Filter the lines below, copying only those with the string "rewrite".

--- EXTRACTED MATERIAL ---

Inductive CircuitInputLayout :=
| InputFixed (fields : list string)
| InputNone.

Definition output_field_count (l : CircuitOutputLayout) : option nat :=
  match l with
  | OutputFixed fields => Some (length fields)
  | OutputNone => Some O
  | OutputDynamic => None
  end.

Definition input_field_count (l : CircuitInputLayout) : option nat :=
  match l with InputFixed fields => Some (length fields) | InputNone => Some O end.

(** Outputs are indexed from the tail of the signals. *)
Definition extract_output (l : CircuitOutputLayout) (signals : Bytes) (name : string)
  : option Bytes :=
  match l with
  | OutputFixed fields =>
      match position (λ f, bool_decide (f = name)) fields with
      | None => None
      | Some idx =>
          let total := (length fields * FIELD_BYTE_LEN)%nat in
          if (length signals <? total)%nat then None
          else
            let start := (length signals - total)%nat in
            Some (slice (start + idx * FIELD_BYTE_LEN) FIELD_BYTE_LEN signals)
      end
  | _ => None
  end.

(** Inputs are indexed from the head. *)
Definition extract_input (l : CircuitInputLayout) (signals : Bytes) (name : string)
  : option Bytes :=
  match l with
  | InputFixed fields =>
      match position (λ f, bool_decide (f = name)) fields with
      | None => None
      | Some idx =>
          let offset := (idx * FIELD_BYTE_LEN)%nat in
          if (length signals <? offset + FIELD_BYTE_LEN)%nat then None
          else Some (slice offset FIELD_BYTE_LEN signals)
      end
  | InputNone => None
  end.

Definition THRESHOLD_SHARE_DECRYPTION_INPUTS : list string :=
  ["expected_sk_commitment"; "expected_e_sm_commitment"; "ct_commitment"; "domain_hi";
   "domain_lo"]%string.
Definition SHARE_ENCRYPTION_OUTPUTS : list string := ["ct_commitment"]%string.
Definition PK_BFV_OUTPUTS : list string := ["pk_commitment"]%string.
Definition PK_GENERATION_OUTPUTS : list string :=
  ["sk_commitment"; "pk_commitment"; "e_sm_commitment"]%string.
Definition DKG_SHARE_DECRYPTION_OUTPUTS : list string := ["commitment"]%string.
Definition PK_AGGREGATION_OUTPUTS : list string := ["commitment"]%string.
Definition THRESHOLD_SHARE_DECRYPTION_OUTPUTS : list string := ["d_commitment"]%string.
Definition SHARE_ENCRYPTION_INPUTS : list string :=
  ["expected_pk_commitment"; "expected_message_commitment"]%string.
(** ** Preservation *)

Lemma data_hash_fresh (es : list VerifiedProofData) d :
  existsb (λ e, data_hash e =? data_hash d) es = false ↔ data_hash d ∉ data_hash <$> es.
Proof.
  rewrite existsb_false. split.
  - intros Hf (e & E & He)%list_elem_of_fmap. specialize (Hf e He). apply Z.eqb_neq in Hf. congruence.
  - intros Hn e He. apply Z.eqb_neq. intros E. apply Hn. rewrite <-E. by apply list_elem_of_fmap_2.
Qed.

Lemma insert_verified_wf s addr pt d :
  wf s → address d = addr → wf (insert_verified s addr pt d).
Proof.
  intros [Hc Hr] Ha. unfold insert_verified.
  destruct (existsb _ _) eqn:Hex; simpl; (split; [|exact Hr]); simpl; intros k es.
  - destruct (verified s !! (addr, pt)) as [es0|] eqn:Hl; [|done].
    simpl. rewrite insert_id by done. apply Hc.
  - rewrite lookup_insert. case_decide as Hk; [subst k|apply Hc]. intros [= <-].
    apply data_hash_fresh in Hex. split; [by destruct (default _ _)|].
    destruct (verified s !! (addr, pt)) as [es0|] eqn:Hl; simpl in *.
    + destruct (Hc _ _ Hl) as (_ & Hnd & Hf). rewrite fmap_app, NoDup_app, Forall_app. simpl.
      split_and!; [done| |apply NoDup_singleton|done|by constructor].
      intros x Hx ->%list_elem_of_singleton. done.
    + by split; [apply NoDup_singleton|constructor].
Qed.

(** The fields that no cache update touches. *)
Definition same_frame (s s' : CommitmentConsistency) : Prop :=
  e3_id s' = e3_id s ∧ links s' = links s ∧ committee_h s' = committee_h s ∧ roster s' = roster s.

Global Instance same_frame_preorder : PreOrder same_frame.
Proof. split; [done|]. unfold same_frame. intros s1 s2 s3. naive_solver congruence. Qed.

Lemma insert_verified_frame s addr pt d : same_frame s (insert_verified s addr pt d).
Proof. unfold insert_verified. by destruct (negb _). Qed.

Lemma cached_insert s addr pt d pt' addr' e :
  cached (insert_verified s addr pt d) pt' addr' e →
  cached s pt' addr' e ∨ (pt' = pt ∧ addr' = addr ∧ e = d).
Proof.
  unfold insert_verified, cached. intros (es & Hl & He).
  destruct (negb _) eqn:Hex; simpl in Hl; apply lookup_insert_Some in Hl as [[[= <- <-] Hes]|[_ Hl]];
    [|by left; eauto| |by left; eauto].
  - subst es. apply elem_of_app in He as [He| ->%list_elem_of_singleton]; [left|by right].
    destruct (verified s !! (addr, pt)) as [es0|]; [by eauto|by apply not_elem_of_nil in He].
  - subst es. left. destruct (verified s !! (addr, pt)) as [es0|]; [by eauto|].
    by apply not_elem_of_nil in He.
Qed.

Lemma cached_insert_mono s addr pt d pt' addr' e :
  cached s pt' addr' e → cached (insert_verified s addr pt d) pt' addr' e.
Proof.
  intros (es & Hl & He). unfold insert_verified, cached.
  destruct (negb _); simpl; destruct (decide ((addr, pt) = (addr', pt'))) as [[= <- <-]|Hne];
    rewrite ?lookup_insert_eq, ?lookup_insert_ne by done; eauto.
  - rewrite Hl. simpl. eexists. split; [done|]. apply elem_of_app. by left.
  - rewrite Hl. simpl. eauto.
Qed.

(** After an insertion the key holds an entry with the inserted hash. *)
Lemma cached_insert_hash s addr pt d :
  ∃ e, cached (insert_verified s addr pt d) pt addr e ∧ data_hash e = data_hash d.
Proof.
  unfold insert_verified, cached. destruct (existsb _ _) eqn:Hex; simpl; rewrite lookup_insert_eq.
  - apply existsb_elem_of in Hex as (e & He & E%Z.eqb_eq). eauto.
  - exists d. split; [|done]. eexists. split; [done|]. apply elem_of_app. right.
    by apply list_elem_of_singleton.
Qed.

---

- OUTPUT FOR THIS EXERCISE
  rewrite existsb_false. split.
  - intros Hn e He. apply Z.eqb_neq. intros E. apply Hn. rewrite <-E. by apply list_elem_of_fmap_2.
    simpl. rewrite insert_id by done. apply Hc.
  - rewrite lookup_insert. case_decide as Hk; [subst k|apply Hc]. intros [= <-].
    + destruct (Hc _ _ Hl) as (_ & Hnd & Hf). rewrite fmap_app, NoDup_app, Forall_app. simpl.
    rewrite ?lookup_insert_eq, ?lookup_insert_ne by done; eauto.
  - rewrite Hl. simpl. eexists. split; [done|]. apply elem_of_app. by left.
  - rewrite Hl. simpl. eauto.
  unfold insert_verified, cached. destruct (existsb _ _) eqn:Hex; simpl; rewrite lookup_insert_eq.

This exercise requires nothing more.